Right On: A one-eared bear

Stock image, St. George News

OPINION — He’s done it again. Let the lawsuits begin.

Trump ordered a review of all national monument designations since 1996. Utah’s Bears Ears and Grand Staircase-Escalante National Monuments are clearly in his sights along with others. Die hard activists are howling even before they see the results.

The Antiquities Act of 1906 gives the president the authority to create national monuments to preserve “historic landmarks, historic and prehistoric structures, and other objects of historic or scientific interest.”

Most Americans support protection and preservation of our country’s natural beauty and places of historical interest.

But the Act goes on: “The limits of (these designations) in all cases shall be confined to the smallest area compatible with proper care and management of the objects to be protected.”

These additional words put the extent of the natural beauty in the eye of the beholder, or in this case, in the eye of elected officials. And voters have elected a lot of skeptical eyes to public office in recent years.

Most Utah state and local politicians are united in opposing the size of both new monuments. Critics disparage their motives as catering to oil and mining companies and their campaign contributions. But in my mind, defending the size of these monuments stretches credibility.

Both the Grand Staircase-Escalante (1.88 million acres) and Bears Ears (1.35 million acres) monuments are gigantic by any standards.

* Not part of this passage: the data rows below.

(* ===== verification/Names.v ===== *)
(** Name mapping between ROS 2 and DDS (src/src/rcllite/names.hpp and
    names.cpp): topic, service and node names, and message type names. *)
From stdpp Require Import base tactics list numbers sets.
From Stdlib Require Import ZArith Lia Strings.Byte.
From S2P Require Import Prelude Bytes.

(** [validate_fqn] (anonymous namespace): [Ok tt], or it throws. *)
Definition validate_fqn (fqn : bytes) : outcome unit :=
  if bool_decide (fqn = []) || negb (bool_decide (head fqn = Some x2f)) then Throw InvalidArguments
  else if (1 <? length fqn)%nat && bool_decide (last fqn = Some x2f) then Throw InvalidArguments
  else if bool_decide (find_sub (lit "//") fqn <> None) then Throw InvalidArguments
  else Ok tt.

Definition ros_to_dds_topic_name (ros_fqn : bytes) : outcome bytes :=
  let* _ := validate_fqn ros_fqn in Ok (lit "rt" ++ ros_fqn).

Definition ros_to_dds_request_topic_name (ros_fqn : bytes) : outcome bytes :=
  let* _ := validate_fqn ros_fqn in Ok (lit "rq" ++ ros_fqn ++ lit "Request").

Definition ros_to_dds_reply_topic_name (ros_fqn : bytes) : outcome bytes :=
  let* _ := validate_fqn ros_fqn in Ok (lit "rr" ++ ros_fqn ++ lit "Reply").

Definition make_fq_node_name (ns name : bytes) : outcome bytes :=
  if bool_decide (name = []) || bool_decide (find_char x2f name <> None)
  then Throw InvalidArguments
  else if bool_decide (ns = []) || negb (bool_decide (head ns = Some x2f)) ||
          ((1 <? length ns)%nat && bool_decide (last ns = Some x2f))
  then Throw InvalidArguments
  else if bool_decide (ns = lit "/") then Ok (lit "/" ++ name)
  else Ok (ns ++ lit "/" ++ name).

(** [dds_ns.replace(slash, 1, "::")]. *)
Definition replace_char (i : nat) (t s : bytes) : bytes := take i s ++ t ++ drop (S i) s.

Definition dds_type_name (type : bytes) : outcome bytes :=
  if bool_decide (find_sub (lit "::") type <> None) then Ok type
  else
    match rfind_char x2f type with
    | None => Throw InvalidArguments
    | Some cut =>
        let dds_ns := take cut type in
        let dds_ns := match find_char x2f dds_ns with
                      | Some slash => replace_char slash (lit "::") dds_ns
                      | None => dds_ns
                      end in
        Ok (dds_ns ++ lit "::dds_::" ++ drop (S cut) type ++ lit "_")
    end.

Definition expand_topic_name (topic ns : bytes) : outcome bytes :=
  if bool_decide (topic = []) then Throw InvalidArguments
  else if bool_decide (head topic = Some x2f) then Ok topic
  else if bool_decide (find_char x2f topic <> None) then Throw InvalidArguments
  else if bool_decide (ns = lit "/") || bool_decide (ns = []) then Ok (lit "/" ++ topic)
  else Ok (ns ++ lit "/" ++ topic).

(* ------------------------------------------------------------------ *)
(** * The checks of tests/names_test.cpp *)

Example topic_mapping : ros_to_dds_topic_name (lit "/ns/deep/topic") = Ok (lit "rt/ns/deep/topic").
Proof. reflexivity. Qed.
Example request_mapping :
  ros_to_dds_request_topic_name (lit "/add_two_ints") = Ok (lit "rq/add_two_intsRequest").
Proof. reflexivity. Qed.
Example type_mapping : dds_type_name (lit "std_msgs/msg/String") = Ok (lit "std_msgs::msg::dds_::String_").
Proof. reflexivity. Qed.
Example type_rejected : dds_type_name (lit "std_msgs.String") = Throw InvalidArguments.
Proof. reflexivity. Qed.
Example empty_token_rejected : ros_to_dds_topic_name (lit "/a//b") = Throw InvalidArguments.
Proof. reflexivity. Qed.
Example subnamespace_rejected : expand_topic_name (lit "foo/bar") (lit "/ns") = Throw InvalidArguments.
Proof. reflexivity. Qed.

(* ------------------------------------------------------------------ *)
(** * Fully qualified names *)

(** What [validate_fqn] accepts: a leading slash, no trailing one (unless the
    name is "/"), no empty token. *)
Definition valid_fqn (fqn : bytes) : Prop :=
  head fqn = Some x2f /\
  (1 < length fqn -> last fqn <> Some x2f) /\
  ~ exists p q, fqn = p ++ lit "//" ++ q.

Lemma validate_fqn_spec fqn :
  validate_fqn fqn = if decide (head fqn = Some x2f /\
                                (1 < length fqn -> last fqn <> Some x2f) /\
                                find_sub (lit "//") fqn = None)
                     then Ok tt else Throw InvalidArguments.
Proof.
  unfold validate_fqn. destruct (Nat.ltb_spec 1 (length fqn)) as [Hl|Hl];
    repeat case_bool_decide; simpl; case_decide; subst; try done; naive_solver lia.
Qed.

Lemma validate_fqn_Ok fqn : validate_fqn fqn = Ok tt <-> valid_fqn fqn.
Proof.
  rewrite validate_fqn_spec. unfold valid_fqn. rewrite <- find_sub_None.
  case_decide; naive_solver.
Qed.

Lemma validate_fqn_cases fqn :
  (valid_fqn fqn /\ validate_fqn fqn = Ok tt) \/
  (~ valid_fqn fqn /\ validate_fqn fqn = Throw InvalidArguments).
Proof.
  pose proof (validate_fqn_spec fqn) as H. rewrite <- validate_fqn_Ok.
  destruct (decide _) in H; rewrite H; naive_solver.
Qed.

(** A namespace and a token as the sources use them. *)
Definition valid_namespace (ns : bytes) : Prop := ns = lit "/" \/ (valid_fqn ns /\ 1 < length ns).
Definition token (t : bytes) : Prop := t <> [] /\ x2f ∉ t.

Lemma lit_slashes : lit "//" = [x2f; x2f].
Proof. done. Qed.

Lemma no_double_slash_token t : x2f ∉ t -> ~ exists p q, t = p ++ lit "//" ++ q.
Proof. intros Ht (p & q & ->). rewrite lit_slashes in Ht. set_solver. Qed.

Lemma head_app_cons {A} (a : A) l k : head ((a :: l) ++ k) = Some a.
Proof. done. Qed.

Lemma last_token p t : token t -> last (p ++ t) <> Some x2f.
Proof.
  intros [Hn Ht]. destruct (exists_last Hn) as (t' & x & ->).
  rewrite app_assoc, last_snoc. set_solver.
Qed.

(** Joining a name that does not end in a slash and a token keeps tokens
    non-empty. *)
Lemma no_double_slash_join ns t :
  (~ exists p q, ns = p ++ lit "//" ++ q) -> last ns <> Some x2f -> token t ->
  ~ exists p q, ns ++ x2f :: t = p ++ lit "//" ++ q.
Proof.
  intros Hns Hl [Htn Ht] (p & q & Heq). rewrite lit_slashes in *.
  revert Hns Hl Heq. revert p. induction ns as [|a ns IH]; intros p Hns Hl Heq.
  - destruct p as [|b p]; simplify_eq/=; set_solver.
  - destruct p as [|b p]; simplify_eq/=.
    + destruct ns as [|c ns]; simplify_eq/=; try done. apply Hns. by exists [], ns.
    + apply (IH p); [|by destruct ns|done].
      intros (p' & q' & ->). apply Hns. by exists (b :: p'), q'.
Qed.

Lemma valid_fqn_root t : token t -> valid_fqn (x2f :: t).
Proof.
  intros Ht. split_and!; [done|intros _; by apply (last_token [x2f])|].
  by apply (no_double_slash_join []); [intros (p & q & H); by destruct p| |].
Qed.

Lemma valid_fqn_join ns t : valid_fqn ns -> 1 < length ns -> token t -> valid_fqn (ns ++ x2f :: t).
Proof.
  intros (Hh & Hl & Hd) Hlen Ht. split_and!.
  - by destruct ns.
  - intros _. change (x2f :: t) with ([x2f] ++ t). rewrite app_assoc. by apply last_token.
  - apply no_double_slash_join; auto.
Qed.

(* ------------------------------------------------------------------ *)
(** * Message type names *)

Lemma double_colon_mid p q : (exists p' q', p ++ lit "::" ++ q = p' ++ lit "::" ++ q').
Proof. by exists p, q. Qed.

Lemma find_sub_present t p q : find_sub t (p ++ t ++ q) <> None.
Proof. rewrite find_sub_None. intros H. apply H. by exists p, q. Qed.

Lemma dds_type_name_full t : find_sub (lit "::") t <> None -> dds_type_name t = Ok t.
Proof. intros H. unfold dds_type_name. by rewrite bool_decide_eq_true_2. Qed.

Lemma no_colon_no_sub s : x3a ∉ s -> find_sub (lit "::") s = None.
Proof.
  intros H. apply find_sub_None. intros (p & q & ->).
  change (lit "::") with [x3a; x3a] in H. set_solver.
Qed.

(* ------------------------------------------------------------------ *)
(** * Properties *)

(** The three kinds of DDS topic a ROS name maps to. *)
Inductive dds_kind : Type := KTopic | KRequest | KReply.

Definition dds_topic_of (k : dds_kind) : bytes -> outcome bytes :=
  match k with
  | KTopic => ros_to_dds_topic_name
  | KRequest => ros_to_dds_request_topic_name
  | KReply => ros_to_dds_reply_topic_name
  end.

Lemma dds_topic_of_Ok k fqn d :
  dds_topic_of k fqn = Ok d ->
  valid_fqn fqn /\
  d = match k with
      | KTopic => lit "rt" ++ fqn
      | KRequest => lit "rq" ++ fqn ++ lit "Request"
      | KReply => lit "rr" ++ fqn ++ lit "Reply"
      end.
Proof.
  destruct (validate_fqn_cases fqn) as [[Hv E]|[Hv E]]; destruct k; simpl;
    unfold ros_to_dds_topic_name, ros_to_dds_request_topic_name, ros_to_dds_reply_topic_name;
    rewrite E; simpl; intros; simplify_eq; done.
Qed.

(** C9: the mapping of ROS names to DDS topics is injective across topics,
    service requests and service replies: two names mapped to the same DDS
    topic are the same name used in the same role. *)
Theorem dds_topic_injective (k1 k2 : dds_kind) (fqn1 fqn2 d : bytes) :
  dds_topic_of k1 fqn1 = Ok d -> dds_topic_of k2 fqn2 = Ok d -> k1 = k2 /\ fqn1 = fqn2.
Proof.
  intros [_ H1]%dds_topic_of_Ok [_ H2]%dds_topic_of_Ok.
  destruct k1, k2; simpl in *; simplify_eq; (split; [done|]); try done;
    match goal with H : ?a ++ ?c = ?b ++ ?c |- _ => by apply app_inv_tail in H end.
Qed.

Lemma dds_topic_injective_witness : KRequest = KRequest /\ lit "/ns/svc" = lit "/ns/svc".
Proof.
  apply (dds_topic_injective KRequest KRequest (lit "/ns/svc") (lit "/ns/svc")
           (lit "rq/ns/svcRequest")); reflexivity.
Defined.

(** A topic or service name given relative to a valid namespace, and a node
    name in it, always expand to a fully qualified name of the expected shape,
    which the DDS mapping then accepts; a name that already starts with a slash
    is left alone. *)
Theorem relative_names_expand (ns t : bytes) :
  valid_namespace ns -> token t ->
  let fqn := if decide (ns = lit "/") then lit "/" ++ t else ns ++ lit "/" ++ t in
  expand_topic_name t ns = Ok fqn /\ make_fq_node_name ns t = Ok fqn /\
  expand_topic_name fqn ns = Ok fqn /\
  ros_to_dds_topic_name fqn = Ok (lit "rt" ++ fqn) /\
  ros_to_dds_request_topic_name fqn = Ok (lit "rq" ++ fqn ++ lit "Request") /\
  ros_to_dds_reply_topic_name fqn = Ok (lit "rr" ++ fqn ++ lit "Reply").
Proof.
  intros Hns Ht fqn. pose proof Ht as [Htn Htc].
  assert (Hv : valid_fqn fqn /\ head fqn = Some x2f /\ fqn <> []).
  { unfold fqn. case_decide as Hd.
    - split_and!; [by apply valid_fqn_root|done|done].
    - destruct Hns as [?|[Hv Hl]]; [done|].
      pose proof (valid_fqn_join ns t Hv Hl Ht) as Hj.
      split_and!; [done|apply Hj|by destruct ns]. }
  destruct Hv as (Hv & Hh & Hne). apply validate_fqn_Ok in Hv as E.
  unfold ros_to_dds_topic_name, ros_to_dds_request_topic_name, ros_to_dds_reply_topic_name.
  rewrite E. split_and!; try done.
  - unfold expand_topic_name. rewrite (bool_decide_eq_false_2 (t = [])) by done.
    rewrite bool_decide_eq_false_2 by (destruct t; [done|set_solver]).
    rewrite bool_decide_eq_false_2 by (apply find_char_None in Htc; naive_solver).
    unfold fqn. case_decide as Hd; [by rewrite bool_decide_eq_true_2|].
    assert (ns <> []) by (destruct Hns as [?|[? Hlen]]; [done|intros ->; simpl in Hlen; lia]).
    by rewrite (bool_decide_eq_false_2 (ns = lit "/")), (bool_decide_eq_false_2 (ns = [])).
  - unfold make_fq_node_name. rewrite (bool_decide_eq_false_2 (t = [])) by done.
    rewrite bool_decide_eq_false_2 by (apply find_char_None in Htc; naive_solver).
    unfold fqn. case_decide as Hd; [by subst|].
    destruct Hns as [?|[(Hh' & Hl' & _) Hlen]]; [done|].
    rewrite (bool_decide_eq_false_2 (ns = [])) by (by destruct ns).
    rewrite (bool_decide_eq_true_2 (head ns = Some x2f)) by done.
    rewrite (bool_decide_eq_false_2 (last ns = Some x2f)) by auto.
    rewrite andb_false_r. simpl. by rewrite bool_decide_eq_false_2.
  - unfold expand_topic_name. by rewrite (bool_decide_eq_false_2 (fqn = [])), bool_decide_eq_true_2.
Qed.

Lemma relative_names_expand_witness :
  expand_topic_name (lit "chatter") (lit "/robot") = Ok (lit "/robot/chatter") /\
  make_fq_node_name (lit "/robot") (lit "chatter") = Ok (lit "/robot/chatter") /\
  expand_topic_name (lit "/robot/chatter") (lit "/robot") = Ok (lit "/robot/chatter") /\
  ros_to_dds_topic_name (lit "/robot/chatter") = Ok (lit "rt/robot/chatter") /\
  ros_to_dds_request_topic_name (lit "/robot/chatter") = Ok (lit "rq/robot/chatterRequest") /\
  ros_to_dds_reply_topic_name (lit "/robot/chatter") = Ok (lit "rr/robot/chatterReply").
Proof.
  apply (relative_names_expand (lit "/robot") (lit "chatter")).
  - right. split; [apply validate_fqn_Ok; reflexivity|simpl; lia].
  - split; [discriminate|decide_closed].
Defined.

(** [dds_type_name] maps the ROS form pkg/msg/Name to the DDS name
    pkg::msg::dds_::Name_, rejects a name with neither a slash nor "::", and
    normalises: applied to its own result it returns it unchanged. *)
Theorem dds_type_name_normalises (pkg kind name t d : bytes) :
  x2f ∉ pkg ++ kind ++ name -> x3a ∉ pkg ++ kind ++ name ->
  dds_type_name (pkg ++ lit "/" ++ kind ++ lit "/" ++ name) =
    Ok (pkg ++ lit "::" ++ kind ++ lit "::dds_::" ++ name ++ lit "_") /\
  dds_type_name (pkg ++ kind ++ name) = Throw InvalidArguments /\
  (dds_type_name t = Ok d -> dds_type_name d = Ok d).
Proof.
  intros Hs Hc. split_and!.
  - unfold dds_type_name. rewrite no_colon_no_sub by (simpl; set_solver).
    rewrite bool_decide_eq_false_2 by naive_solver.
    rewrite !app_assoc. change (lit "/") with [x2f].
    rewrite <- (app_assoc _ [x2f] name). change ([x2f] ++ name) with (x2f :: name).
    rewrite rfind_char_app by set_solver. rewrite take_app_length.
    rewrite <- (app_assoc pkg [x2f] kind). change ([x2f] ++ kind) with (x2f :: kind).
    rewrite find_char_app by set_solver. unfold replace_char.
    rewrite take_app_length, !drop_S_app. by rewrite <- !app_assoc.
  - unfold dds_type_name. rewrite no_colon_no_sub by set_solver.
    rewrite bool_decide_eq_false_2 by naive_solver.
    by rewrite (proj2 (rfind_char_None x2f _)) by set_solver.
  - intros Hd. apply dds_type_name_full. revert Hd. unfold dds_type_name.
    case_bool_decide as Hsub; [by intros [= <-]|].
    destruct (rfind_char x2f t) as [cut|]; [|done]. cbv zeta. intros [= <-].
    apply (find_sub_present (lit "::") _ (lit "dds_::" ++ drop (S cut) t ++ lit "_")).
Qed.

Lemma dds_type_name_normalises_witness :
  dds_type_name (lit "std_msgs/msg/String") = Ok (lit "std_msgs::msg::dds_::String_") /\
  dds_type_name (lit "std_msgsmsgString") = Throw InvalidArguments /\
  (dds_type_name (lit "a/b/c") = Ok (lit "a::b::dds_::c_") ->
   dds_type_name (lit "a::b::dds_::c_") = Ok (lit "a::b::dds_::c_")).
Proof.
  apply (dds_type_name_normalises (lit "std_msgs") (lit "msg") (lit "String")).
  - decide_closed.
  - decide_closed.
Defined.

This Park Service list shows that only Alaska’s monuments are larger.

Hence the key issue: Is over 5,000 square miles in these two national monuments the “smallest area compatible with proper care and management?”

Democrats have their own donor base: wealthy environmentalists. Catering to this base, both Clinton and Obama described the natural beauty found in these monuments. But their words could apply to much of Utah’s southern half, home to five national parks and eight national monuments.

So where do we start and where do we stop designating Utah national monuments?

For example, Utah is covered with petroglyphs. We’ve got some fascinating ones south of Santa Clara, in Snow Canyon and in Lion Mouth Cave and Parowan Gap in Iron County. Designate them all as monuments? How about dozens of similar petroglyph sites throughout the state? No reasonable person would be in favor of hundreds of postage stamp monuments. Yet all are of “historic or scientific interest.”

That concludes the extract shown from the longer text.